[PATCH 1/2] gc: do not abort garbage collection if failed to unlink snap file

Vladimir Davydov vdavydov.dev at gmail.com
Fri Jan 25 17:34:48 MSK 2019


We build the checkpoint list from the list of memtx snap files. So to
ensure that it is always possible to recover from any checkpoint present
in box.info.gc() output, we abort garbage collection if we fail to
unlink a snap file. This introduces extra complexity to the garbage
collection code, which makes it difficult to make WAL file removal fully
asynchronous.

Actually, it looks like we are being way too overcautious here, because
unlink() doesn't normally fail so an error while removing a snap file is
highly unlikely to occur.
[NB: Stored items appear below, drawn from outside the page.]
(* ===== verification/Mias.v ===== *)
(** * The applet for keys and certificates

    [external_libs/gemalto/common/src/MIAS.cpp]: the operations of the applet that holds
    keys, computes hashes and signatures, decrypts, and stores certificates and other
    objects. [USE_GAT_RESPONSE] is not defined. *)
From Stdlib Require Import Ascii String.
From S2P Require Import Prelude Text Types SecureElement.

Definition MIAS_AID : list Z := [160; 0; 0; 0; 24; 128; 0; 0; 0; 6; 98; 65; 81].

(** The variables of the applet as it is created. *)
Definition MIAS_create : MIAS_data := MkMias [] 0 0 0 0 0.

Definition ALGO_SHA1 : Z := 16.
Definition ALGO_SHA224 : Z := 48.
Definition ALGO_SHA256 : Z := 64.
Definition ALGO_SHA384 : Z := 80.
Definition ALGO_SHA512 : Z := 96.
Definition RSA_PKCS1_PADDING : Z := 2.
Definition ALGO_RSA_PKCS1_PADDING : Z := 26.

Definition RSA_KEY_PAIR_FLAG : Z := 1.
Definition SIGNATURE_KEY_PAIR_FLAG : Z := 4.
Definition DECRYPTION_KEY_PAIR_FLAG : Z := 8.
Definition TAG_FILE_SIZE : Z := 129.

Section mias.
Context {K : Type} `{!Card K} (fuel : nat).

Definition transmit_to := @transmit3 K _ fuel TheMIAS.
Definition mias_accepted := @accepted K TheMIAS.
(** [READ BINARY] of [le] bytes at [offset]. *)
Definition read_binary (offset le : Z) : M (se_sys K) bool :=
  transmit2 fuel TheMIAS 0 176 (u8 (Z.shiftr offset 8)) (u8 offset) (u8 le).
Definition get_mias : M (se_sys K) MIAS_data := gets mias_data.
Definition mod_mias (f : MIAS_data -> MIAS_data) : M (se_sys K) unit :=
  modify (fun s => SeSys (iface s) (mf s) (mias s) (f (mias_data s)) (card s)).
(** [_seiface->_apduResponse[i]]. *)
Definition response_byte (i : Z) : M (se_sys K) Z := x ← get_se; lift_outcome (read_array (_apduResponse x) i).
(** [getResponse] into the array [l] at [i]. *)
Definition getResponse_into (l : list Z) (i : nat) : M (se_sys K) (list Z * Z) :=
  r ← getResponse TheMIAS;
  l ← lift_outcome (write_array l i r);
  mret (l, Z.of_nat (length r)).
Besides, even if it happens, it still won't be
critical, because we never delete the last checkpoint, which is usually
used for backups/recovery. So let's simplify the code by removing that
check.

Needed for #3938
---
https://github.com/tarantool/tarantool/issues/3938
https://github.com/tarantool/tarantool/commits/dv/gh-3938-async-wal-file-removal

 src/box/engine.c       | 12 ++++--------
 src/box/engine.h       |  8 ++++----
 src/box/gc.c           | 17 +++++++++++------
 src/box/memtx_engine.c | 17 +++--------------
 src/box/vinyl.c        |  5 ++---
 src/box/wal.c          | 12 +-----------
 src/box/xlog.c         |  7 +------
 src/box/xlog.h         |  2 +-
 8 files changed, 27 insertions(+), 53 deletions(-)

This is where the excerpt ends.